Nokia demos bendable cellphone
Nokia and the University of Cambridge are showing off a new stretchable and flexible mobile device of the future, called Morph, reports CNET News.com.
The new concept phone is part of an online display presented in conjunction with the "Design and the Elastic Mind" exhibition, under way through 12 May at the Museum of Modern Art, in New York City.
The device, which is made using nanotechnology, is intended to demonstrate how cellphones in the future could be stretched and bent into different shapes, allowing users to "morph" their devices into whatever shape they want.
Novell pays $205m for PlateSpin
Novell is acquiring PlateSpin, a four-year-old start-up in Toronto that has capitalised on the disaster recovery potential of virtualisation software. The boards of directors of both companies have approved the acquisition for $205 million, says InformationWeek.
Novell wants a bigger piece of the growing virtualisation pie and is entering the market as a supplier of management software for both virtual and physical machines. PlateSpin offers several cross-vendor products to achieve that goal, said Novell CEO Ron Hovsepian, in a Monday Webcast explaining Novell's move.
"We can work with XenSource [supplier of open source Xen], VMware [ESX Server], and Microsoft's Hyper-V hypervisors. We will continue to work with those companies," said Stephen Pollack, founder and CEO of PlateSpin, who participated in the Webcast. PlateSpin's products can manage hardware running Windows, Linux, or Unix.
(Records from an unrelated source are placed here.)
(** * DeviceDetect: hotplug detection and keyboard-task lifecycle

    A shallow embedding of [src/DeviceDetect.cc].  Text handling
    ([get_event_id], [device_state]) is embedded as pure functions on
    [string]; [size_t] arithmetic is carried out in [Z] with its 64-bit
    wrap-around written out.  The code talking to the system ([popen],
    [fgets], [select], [recv], threads) is embedded in a small state and
    fault monad whose state holds the vector [all_threads] and the
    chronological trace of the calls the program makes. *)

From Stdlib Require Import ZArith List Bool Ascii String Lia.
Import ListNotations.
Open Scope string_scope.
Open Scope Z_scope.

(** ** [std::string] with [size_t] positions *)

Module StdString.

Definition size_max : Z := 2 ^ 64.

(** [std::string::npos], the largest [size_t]. *)
Definition npos : Z := size_max - 1.

(** Unsigned 64-bit subtraction and addition. *)
Definition usub (a b : Z) : Z := (a - b) mod size_max.
Definition uadd (a b : Z) : Z := (a + b) mod size_max.

Definition size (s : string) : Z := Z.of_nat (String.length s).

Definition empty (s : string) : bool :=
  match s with EmptyString => true | String _ _ => false end.

(** [s.find(pat, pos)]: position of the first occurrence of [pat] in [s]
    at or after [pos], [npos] when there is none. *)
Definition find (s pat : string) (pos : Z) : Z :=
  match String.index (Z.to_nat pos) pat s with
  | Some i => Z.of_nat i
  | None => npos
  end.

(** [s.substr(pos, count)]: throws [std::out_of_range] ([None]) when
    [pos > size()], otherwise the characters from [pos], at most [count] of
    them and never past the end. *)
Definition substr (s : string) (pos count : Z) : option string :=
  if size s <? pos then None
  else Some (String.substring (Z.to_nat pos) (Z.to_nat count) s).

(** [s.erase(index)] with the default count [npos]: throws
    [std::out_of_range] ([None]) when [index > size()], otherwise keeps the
    first [index] characters. *)
Definition erase (s : string) (index : Z) : option string :=
  if size s <? index then None
  else Some (String.substring 0 (Z.to_nat index) s).

(** Conversion of a zero-terminated [char] array to [std::string]: the
    characters before the first NUL. *)
Fixpoint c_str (raw : string) : string :=
  match raw with
  | EmptyString => EmptyString
  | String c rest =>
      if Ascii.eqb c zero then EmptyString else String c (c_str rest)
  end.

End StdString.
Import StdString.

(** ** Event-id extraction and action classification *)

(** [get_event_id], lines 92-104. *)
Definition get_event_id (buf : string) : option string :=
  let pos := find buf "event" 0 in
  if pos =? npos then Some ""
  else
    let pos_stop := find buf "/" pos in
    let pos_stop := if pos_stop =? npos then size buf else pos_stop in
    substr buf (uadd pos 5) (usub (usub pos_stop pos) 1).

(** [device_state], lines 107-111. *)
Definition device_state (str : string) : Z :=
  if find str "add" 0 =? 0 then 1
  else if find str "remove" 0 =? 0 then -1
  else 0.

(** ** Pipes opened with [popen] *)

Module Stdio.

(** A pipe being read: what the command has still to deliver, and the
    end-of-file indicator of the stream. *)
Record FILE := mkFile { data : string; eof : bool }.

Definition newline : ascii := "010"%char.

(** Reads at most [k] characters and stops after a newline.  The third
    component tells that the end of the pipe was hit while reading. *)
Fixpoint read_line (k : nat) (s : string) : string * string * bool :=
  match k with
  | O => (EmptyString, s, false)
  | S k' =>
      match s with
      | EmptyString => (EmptyString, EmptyString, true)
      | String c s' =>
          if Ascii.eqb c newline then (String c EmptyString, s', false)
          else
            let '(l, r, e) := read_line k' s' in (String c l, r, e)
      end
  end.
Intel's six cores on one chip
After months of deriding rival Advanced Micro Devices' strategy of cramming four cores onto one chip, Intel is set to take that concept a step further, says CNET News.com.
A leaked presentation, authored by Sun, has shed some light on Intel's plans for its Dunnington processor, which appears to be a six-core server chip where all six cores are part of a single chip.
Intel had previously hinted that Dunnington would have four cores or more, but it hadn't been clear whether the company would reuse its multi-chip module strategy of cramming several distinct chips into a single package.
Lenovo ships ThinkPad X300 notebook
Lenovo officially announced the arrival of its much-anticipated ThinkPad X300 notebook computer today, bringing to market the company's thinnest, lightest notebook to date and giving Apple's MacBook Air an ultra-thin competitor, reports CRN.com.
Weighing in as low as 1.3kg, the ThinkPad X300 is about three-quarters of an inch thick at its thinnest point and features a 13.3-inch LED backlit display, a removable battery and a built-in DVD burner. The X300 also has WiMax, WLAN and GB Ethernet connectivity, as well as GPS capabilities.
The notebook has a 64GB solid state drive and Intel's Centrino with vPro technology and up to 4GB of memory.